* **Goal of the exercise**: Look for the word "project" in the entries and copy every line where it shows up.

* **Data for this task**:
(** ** Budget admission *)

Lemma admit_budget_ok project b consumed :
  admit_budget project b consumed = Ok tt <->
  forall k cap, b_limits b !! k = Some cap -> f64_geb (rm_get consumed k) cap = false.
Proof.
  unfold admit_budget. destruct (existsb _ _) eqn:E; split; try done.
  - intros H. apply existsb_btree_iter in E as (k & cap & Hk & Hge).
    cbn [fst snd] in Hge. by rewrite (H _ _ Hk) in Hge.
  - intros _ k cap Hk. apply not_true_iff_false. intros Hge.
    apply not_true_iff_false in E. apply E, existsb_btree_iter. eauto.
Qed.

(** A budget admits exactly when no listed resource has reached its cap;
    resources it does not list are unconstrained. *)
Theorem admit_budget_spec project b consumed :
  (admit_budget project b consumed = Ok tt <->
   forall k cap, b_limits b !! k = Some cap -> f64_geb (rm_get consumed k) cap = false) /\
  (forall e, admit_budget project b consumed = Err e ->
   e = {| be_project := project; be_consumed := consumed; be_limit := b_limits b;
          be_window_secs := b_window_secs b |}).
Proof.
  split; [apply admit_budget_ok|]. unfold admit_budget. destruct (existsb _ _); naive_solver.
Qed.

(** ** GPU tenant isolation *)

Lemma check_groups_gpu_ok pool tenants gs :
  check_groups_gpu pool tenants gs = Ok tt <->
  Forall (fun g => forall raw, wg_gpu g = Some raw ->
    exists n, gpu_count (Some raw) = Ok n /\ f64_eqb (f64_fract n) f64_zero = true) gs.
Proof.
  induction gs as [|g gs IH]; cbn [check_groups_gpu]; [split; constructor|]. rewrite Forall_cons.
  destruct (wg_gpu g) as [raw|].
  - destruct (gpu_count (Some raw)) as [n|e] eqn:En; cbn [map_err mbind result_bind].
    + destruct (f64_eqb (f64_fract n) f64_zero) eqn:Ef; cbn [negb]; rewrite ?IH; [naive_solver|].
      split; [done|]. intros [H _]. destruct (H raw eq_refl) as (n' & ? & ?). congruence.
    + split; [done|]. intros [H _]. destruct (H raw eq_refl) as (n' & ? & ?). congruence.
  - rewrite IH. naive_solver.
Qed.

(** A cluster enters a pool exactly when the pool has at most one tenant, or is
    not time-sliced and every GPU request of the cluster parses to a whole
    number of devices. *)
Theorem gpu_isolation_spec pool platform_default tenants spec :
  check_cluster_gpu_isolation pool platform_default tenants spec = Ok tt <->
  tenants <= 1 \/
  (effective_gpu_sharing pool platform_default <> TimeSlice /\
   Forall (fun g => forall raw, wg_gpu g = Some raw ->
     exists n, gpu_count (Some raw) = Ok n /\ f64_eqb (f64_fract n) f64_zero = true)
     (cs_worker_groups spec)).
Proof.
  unfold check_cluster_gpu_isolation, check_pool_gpu_isolation.
  rewrite <- check_groups_gpu_ok with (pool := pool) (tenants := tenants).
  rewrite Z.gtb_ltb. destruct (Z.ltb_spec 1 tenants), (Z.leb_spec tenants 1); try lia; cbn.
  - case_bool_decide; cbn; naive_solver lia.
  - naive_solver.
Qed.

* **Answer for the task**:
Lemma admit_budget_ok project b consumed :
  admit_budget project b consumed = Ok tt <->
Theorem admit_budget_spec project b consumed :
  (admit_budget project b consumed = Ok tt <->
  (forall e, admit_budget project b consumed = Err e ->
   e = {| be_project := project; be_consumed := consumed; be_limit := b_limits b;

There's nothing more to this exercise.